Edited to add: Happy belated birthday 🥳

NoSoapJustUseShowerGel · 07/12/2025 00:42

The only part you aren’t unreasonable about is “my car, my rules” - you have every right to ask her not to eat in your car.

All the rest is a massive overreaction. Using an antibacterial wipe on your desk every day 🙄. Storming out of the restaurant was so ott. You (or someone else but it doesn’t sound like you allowed anyone any time) could have easily said “ok let’s put it behind us, move on and change the subject”.

toonananana · 07/12/2025 00:43

It was pre planned to make you the laughing stock.

LemonDrizzleKay · 07/12/2025 00:57

You don't like people eating in your car., There's nothing wrong with with that. If they try to make you feel bad it's bullying

SweetnsourNZ · 07/12/2025 01:33

She's a grown woman ffs. She is not going to fade away if she can't eat for an hour. Surely she can find something in the restaurant to nibble on or have a drink. She was rude imo. I would never expect to eat in someone's car, even if they themselves were a slob.
Hope you had a nice birthday 🎂 anyway.

Amorphic · 07/12/2025 01:34

YANBU. But at the same time, this scenario reads like a script from Kath and Kim.
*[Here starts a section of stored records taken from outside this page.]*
(** X8: the payload can be cut back out of a built packet: the packet has
    as many bytes as its decoded total length says, and the bytes from
    offset 11 up to the last two are the payload. *)
Theorem built_packet_carries_its_payload
    st si rt ri sq pt at_ et cs ci p enc_data :
  encode_command_packet calc8 calc16 st si rt ri sq pt at_ et cs ci p
  = Some enc_data ->
  exists h,
    Hdr.from_buffer_copy enc_data = Return h /\
    Z.of_nat (length enc_data) = Hdr.whole_length h /\
    firstn (Z.to_nat (Hdr.whole_length h) - 11 - 2) (skipn 11 enc_data) = p.
Proof.
  intros Henc.
  exists (build_header calc8 st si rt ri sq pt at_ et cs ci p).
  split; [now apply (built_packet_header_decodes calc8 calc16) |].
  destruct (built_packet_payload _ _ _ _ _ _ _ _ _ _ _ _ Henc) as [Hlen Hcut].
  apply encode_command_packet_some in Henc as [Hp _].
  rewrite build_header_whole_length.
  rewrite Z.mod_small by (unfold sizeof_DJICmdV1Header; lia).
  unfold sizeof_DJICmdV1Header. split; [lia |].
  replace (Z.to_nat (Z.of_nat 11 + Z.of_nat (length p) + 2) - 11 - 2)%nat
    with (length p) by lia.
  exact Hcut.
Qed.

(** X9: the length the header stores is 11 + len(payload) + 2 reduced
    modulo 1024, for every payload; from 1011 payload bytes on it is smaller
    than the header, payload and footer together. *)
Theorem stored_length_wraps st si rt ri sq pt at_ et cs ci p :
  Hdr.whole_length (build_header calc8 st si rt ri sq pt at_ et cs ci p)
  = (11 + Z.of_nat (length p) + 2) mod 2 ^ 10 /\
  ((1010 < length p)%nat ->
   Hdr.whole_length (build_header calc8 st si rt ri sq pt at_ et cs ci p)
   < 11 + Z.of_nat (length p) + 2).
Proof.
  rewrite build_header_whole_length. unfold sizeof_DJICmdV1Header.
  split; [reflexivity |]. intros Hp.
  change (2 ^ 10) with 1024. Z.div_mod_to_equations. lia.
Qed.

(** X10: the builder sees each input only through its field: reducing the
    module types modulo 32, the indices modulo 8, the sequence number
    modulo 65536, the packet type modulo 2, the ack type modulo 4, the
    encrypt type modulo 8 and the command set and id modulo 256 does not
    change the result. *)
Theorem inputs_count_modulo_their_width st si rt ri sq pt at_ et cs ci p :
  encode_command_packet calc8 calc16 (st mod 2 ^ 5) (si mod 2 ^ 3)
    (rt mod 2 ^ 5) (ri mod 2 ^ 3) (sq mod 2 ^ 16) (pt mod 2 ^ 1)
    (at_ mod 2 ^ 2) (et mod 2 ^ 3) (cs mod 2 ^ 8) (ci mod 2 ^ 8) p
  = encode_command_packet calc8 calc16 st si rt ri sq pt at_ et cs ci p.
Proof. apply encode_command_packet_reduce. Qed.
4timesthefun · 07/12/2025 01:44

Nevs · 06/12/2025 21:01

Thank you.

Just to clear a few things- I don’t like to discuss money too much as I feel it’s a bit crass of me to do so, but my car did not cost £120k, it was £95k including the interior upgrade (yes I know, still a lot) I do not come from money, I am from a lower-middle class family.
It is in fact possible to save up for such a car on an employment salary, I hold a very senior position in a sector which is the highest paid in the job market.
My mortgage is modest and affordable, which allows me to travel, and I’ve done most of the decorating myself (I’m strangely good at it which suprised me! And I began the enjoy it so took it up almost as a hobby)

I don’t have kids, so obviously I’ve cut the biggest expense! My lifestyle would be very different if I was a parent.

You could be right in suggesting I would benefit from some intervention, I just wouldn’t know where to start. I’ve lived most of my life knowing I’m a bit uptight and rigid but just considered it a personality trait, as opposed to a condition which requires help. I’ve chosen not to have kids due to me liking my home a certain way at all times, but I’m not sure it if I even want them. I have taken onboard everyone’s suggestions in that respect, and look into possible methods of help.

Sounds like as you are in a senior position in a well paid sector, you are probably all very well off, so it could be less about a financial disparity and more jealousy around you being able to funnel your $$ into those things, rather than children’s activities. I maintain that it wouldn’t be possible to afford that plus a house plus travel etc on an average or even high average salary, but that doesn’t apply to you anyway!

Trallers · 07/12/2025 01:59

Yanbu to say no food in the car. I wonder if in colleague's mind she's doing something for you by attending your lunch, even when she's on a diet. She didn't want to snub you by not coming, but now you're gone and stopped her eating at all. It's not fair, but I suspect leaving has cemented you as the villain in this story.

LiteralNightmare · 07/12/2025 02:07

You sound fab but I think a course of CBT might give you a little more ease in life.

mathanxiety · 07/12/2025 03:38

You all sound like very hard work, tbh.